CFPB General Counsel Meredith Fuchs and CFPB Assistant General Counsel for Law and Policy Anne Zorc spoke last week at the Georgetown Consumer Law Society and Citizen Works’ symposium entitled “Making the Fine Print Fair.” The CFPB’s representatives focused on the Bureau’s updates to the RESPA-TILA integrated disclosures rule, about which we previously reported. According to Ms. Fuchs, the simplified forms will help consumers better understand the terms of the deal offered and determine what they can and cannot afford.

Ms. Zorc used her remarks to summarize the new RESPA-TILA integrated disclosures. In their remarks, several of the symposium’s panelists had suggested that empirical testing should be used in the development of effective disclosures and Ms. Zorc discussed the CFPB’s use of testing to develop the new notices. These studies resulted in more graphic notice forms that Ms. Zorc described as containing “as few words as possible,” with the most important information to consumers appearing on the front page.

Ms. Fuchs briefly mentioned several other efforts underway at the CFPB to improve consumer disclosure. The first was the Bureau’s trial disclosure policy that allows companies to request individual waivers from certain federal disclosure requirements to test innovative disclosure methods. The Bureau is also evaluating shorter, simpler credit card agreements through a pilot program with the nation’s largest credit union.

Ms. Fuchs also briefly summarized the Bureau’s ongoing mandated study of arbitration clauses in financial product agreements. She highlighted that about 90% of the agreements reviewed by the CFPB contained clauses that bar consumers from participating in class actions. She also noted the CFPB’s finding that, for credit card agreements, the arbitration provisions were on average 14% of the entire agreement (based on the number of words).

The symposium also featured an address by FTC Chairwoman Edith Ramirez, who highlighted two recent and ongoing FTC actions to combat abuses in fine print. The first was the FTC’s action against ten auto dealers for deceptively using fine print to contradict advertised prices and rates. The second action was a rare use of the FTC’s authority to combat unfair practices, charging that a payday lender’s restriction on claims being litigated in tribal court in South Dakota were unfair to consumers.

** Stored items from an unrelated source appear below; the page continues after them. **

(** ** Redaction *)

Definition mail_local (x : Z) : bool := upper x || in_range 48 57 x || one_of "._%+-" x.
Definition mail_domain (x : Z) : bool := upper x || in_range 48 57 x || one_of ".-" x.
Definition path_char (x : Z) : bool := alnum x || one_of "_.-" x.

Definition redactionPatterns : list (regexp * string) :=
  [(RSeq (lit "sk-") (RRepeat alnum 20 None), "[REDACTED_KEY]");
   (RSeq (lit "AKIA") (RRepeat (fun x => in_range 48 57 x || upper x) 16 (Some 16%nat)), "[REDACTED_KEY]");
   (RSeq (lit "ghp_") (RRepeat alnum 36 (Some 36%nat)), "[REDACTED_KEY]");
   (seq [lit "xox"; RClass (one_of "baprs"); lit "-"; RRepeat (fun x => alnum x || (x =? 45)%Z) 10 None], "[REDACTED_KEY]");
   (seq [RWordB; RRepeat (fold_letter mail_local) 1 None; lit "@"; RRepeat (fold_letter mail_domain) 1 None; lit ".";
         RRepeat (fold_letter upper) 2 None; RWordB], "[REDACTED_EMAIL]");
   (seq [RAlt (lit "/home") (lit "/Users"); lit "/"; RRepeat path_char 1 None], "[REDACTED_PATH]");
   (seq [lit_fold "C:\Users\"; RRepeat (fold_letter path_char) 1 None], "[REDACTED_PATH]")]%string.

Definition redact (s : list Z) : list Z :=
  foldl (fun s p => replace_all p.1 (string_bytes p.2) (tokens s)) s redactionPatterns.

(** The full pipeline; [None] would be a pass limit that is never met. *)
Definition sanitize_bytes `{UnicodeLower} `{UnicodeClasses} (s : list Z) : option (list Z) :=
  s ← stripFeatures (escape_bytes s); Some (redact s).
Definition Sanitize `{UnicodeLower} `{UnicodeClasses} (s : string) : string :=
  bytes_string (default [] (sanitize_bytes (string_bytes s))).

(** ** Texts without escape sequences *)

(** What a decoding step took may be written as it is. *)
Definition harmless (p : list Z) (r : Z) : bool :=
  let x := if (r =? rune_error) && (length p =? 1)%nat then hd 0 p else r in negb (c1 x) && negb (x =? 27).

Inductive quiet : list Z -> Prop :=
| quiet_nil : quiet []
| quiet_cons p r l : decode_rune (p ++ l) = Some (r, l) -> p <> [] -> harmless p r = true -> quiet l -> quiet (p ++ l).

Lemma harmless_rune p r : (r = rune_error -> length p <> 1%nat) -> harmless p r = negb (c1 r) && negb (r =? 27).
Proof.
  unfold harmless. intros Hp. destruct (Z.eqb_spec r rune_error) as [->|]; [|done].
  specialize (Hp eq_refl). apply Nat.eqb_neq in Hp. by rewrite Hp.
Qed.

Lemma c1_false x : x < 144 \/ 159 < x -> c1 x = false.
Proof. intros Hx. unfold c1. repeat (apply orb_false_iff; split); apply Z.eqb_neq; lia. Qed.

Lemma harmless_large p r : (r = rune_error -> length p <> 1%nat) -> 159 < r -> harmless p r = true.
Proof.
  intros Hp Hr. rewrite harmless_rune, c1_false by auto. destruct (Z.eqb_spec r 27); [lia|done].
Qed.

Lemma quiet_inv l : quiet l -> match decode_rune l with
  | None => l = [] | Some (r, t) => exists p, l = p ++ t /\ p <> [] /\ harmless p r = true /\ quiet t end.
Proof.
  intros [|p r t E Hp Hh Hq]; [done|]. rewrite E. by exists p.
Qed.

(** A harmless piece keeps what follows quiet, even where an ill-formed byte
    and the next bytes make a rune that was not there. *)
Lemma quiet_cont c t : 128 <= c < 192 -> quiet (c :: t) -> c1 c = false /\ quiet t.
Proof.
  intros Hc Hq%quiet_inv. rewrite decode_cont in Hq by lia. destruct Hq as (p & E & _ & Hh & Hq).
  assert (p = [c]) as -> by (apply (app_inv_tail t); done). unfold harmless in Hh. cbn in Hh.
  apply andb_true_iff in Hh as [Hh _]. by apply negb_true_iff in Hh.
Qed.

Lemma quiet_piece p r l out :
  decode_rune (p ++ l) = Some (r, l) -> p <> [] -> harmless p r = true -> quiet out -> quiet (p ++ out).
Proof.
  intros E Hp Hh Hq. destruct (decode_rune_cases _ _ _ E) as (p' & Ep & _ & Hc). apply app_inv_tail in Ep as <-.
  destruct Hc as [[Hu _]|(b & -> & Hb & ->)]; [by econstructor|].
  assert (Hb' : c1 b = false) by (unfold harmless in Hh; cbn in Hh; apply andb_true_iff in Hh as [Hh _]; by apply negb_true_iff in Hh).
  assert (Hill : decode_rune ([b] ++ out) = Some (rune_error, out) -> quiet ([b] ++ out)).
  { intros Ei. by eapply quiet_cons. }
  destruct (decode_rune ([b] ++ out)) as [[r' t]|] eqn:Ed; [|destruct (decode_rune_cons b out) as [x Hx]; change ([b] ++ out) with (b :: out) in Ed; congruence].
  cbn [app] in *. pose proof Ed as Ed'. unfold decode_rune in Ed. destruct (Z.ltb_spec b 128); [lia|]. cbv zeta in Ed.
  assert (Hs : Some (rune_error, out) = Some (r', t) -> quiet (b :: out)) by (intros Es; apply Hill; congruence).
  unfold cont_byte in Ed. destruct ((194 <=? b) && (b <=? 223)) eqn:E2.
  { destruct out as [|b1 out]; [by apply Hs|]. destruct ((128 <=? b1) && (b1 <=? 191)) eqn:C1; [|by apply Hs]. injection Ed as <- <-. go_bool.
    destruct (quiet_cont b1 out) as [Hc1 Hq1]; [lia|done|]. eapply (quiet_cons [b; b1]); [exact Ed'|done| |done].
    rewrite harmless_rune by done. destruct (decide (b = 194)) as [->|].
    - replace ((194 - 192) * 64 + (b1 - 128)) with b1 by lia. rewrite Hc1. destruct (Z.eqb_spec b1 27); [lia|done].
    - rewrite c1_false by lia. cbn [negb andb]. apply negb_true_iff, Z.eqb_neq. lia. }
  destruct ((224 <=? b) && (b <=? 239)) eqn:E3.
  { destruct out as [|b1 [|b2 out]]; [by apply Hs..|]. destruct (_ && _ && (_ && _)) eqn:C1 in Ed; [|by apply Hs].
    assert (Hr : 128 <= b1 < 192 /\ 128 <= b2 < 192 /\ 2048 <= (b - 224) * 4096 + (b1 - 128) * 64 + (b2 - 128))
      by (destruct (Z.eqb_spec b 224), (Z.eqb_spec b 237); go_bool; lia).
    injection Ed as <- <-. destruct (quiet_cont b1 (b2 :: out)) as [_ Hq1]; [lia|done|]. destruct (quiet_cont b2 out) as [_ Hq2]; [lia|done|].
    eapply (quiet_cons [b; b1; b2]); [exact Ed'|done| |done]. apply harmless_large; [done|lia]. }
  destruct ((240 <=? b) && (b <=? 244)) eqn:E4; [|by apply Hs].
  destruct out as [|b1 [|b2 [|b3 out]]]; [by apply Hs..|]. destruct (_ && _ && _ && _) eqn:C1 in Ed; [|by apply Hs].
  assert (Hr : 128 <= b1 < 192 /\ 128 <= b2 < 192 /\ 128 <= b3 < 192 /\ 65536 <= (b - 240) * 262144 + (b1 - 128) * 4096 + (b2 - 128) * 64 + (b3 - 128))
    by (destruct (Z.eqb_spec b 240), (Z.eqb_spec b 244); go_bool; lia).
  injection Ed as <- <-. destruct (quiet_cont b1 (b2 :: b3 :: out)) as [_ Hq1]; [lia|done|].
  destruct (quiet_cont b2 (b3 :: out)) as [_ Hq2]; [lia|done|]. destruct (quiet_cont b3 out) as [_ Hq3]; [lia|done|].
  eapply (quiet_cons [b; b1; b2; b3]); [exact Ed'|done| |done]. apply harmless_large; [done|lia].
Qed.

All speakers and panelists at the seminar shared the view that fine print is harmful to consumers. When referring to “fine print,” the panelists broadly referred to both traditional non-negotiable contracts, such as cell phone service agreements, and so-called “clickwrap” contracts. In clickwrap contracts, such as End User License Agreements, customers consent to any terms or conditions by clicking on a dialog box on a screen in order to complete a transaction. Several law professors presented empirical studies that showed both traditional and clickwrap contracts are getting longer and more complicated, and that consumers do not understand what they are reading (assuming they even attempt to read a contract).

The panelists presented several possible solutions to the “problem” of fine print. One solution would require companies to notify customers in the event of changes to clickwrap contracts, via procedures similar to existing data breach notification requirements. Another solution involved creating a list of certain non-waivable terms, similar to the European Union’s unfair contract terms “blacklist.” A listed term, such as a right to a trial, could not be waived in any kind of consumer contract.  Along similar lines, Nancy Kim, a professor at California Western School of Law, suggested that only certain so-called “shield” terms that are designed to protect a company’s property or proprietary rights should be enforceable in clickwrap contracts.

Another solution involved using performance-based standards, similar to existing over-the-counter drug label testing requirements. Under this model, companies would have to demonstrate to regulators that a sufficient number or percentage of consumers understand the terms of a contract as they are formatted before they can be used. This way, the responsibility for designing disclosures that are readable to consumers would move from regulators to the firms themselves, which are better suited to educate consumers, simplify and innovate terms, and channel consumers to suitable terms.

Overall, the seminar was very pro-consumer, with no speakers representing industry. It is clear from the seminar that the use of fine print is an issue of interest to both the CFPB and the FTC, with the CFPB currently focused on the use of fine print in disclosures and the FTC focused on deceptive advertising concerns. It seems likely that both agencies will increasingly focus on fine print issues as consumer advocate groups mobilize on this issue.

A video of the entire symposium is available on Georgetown Law’s website.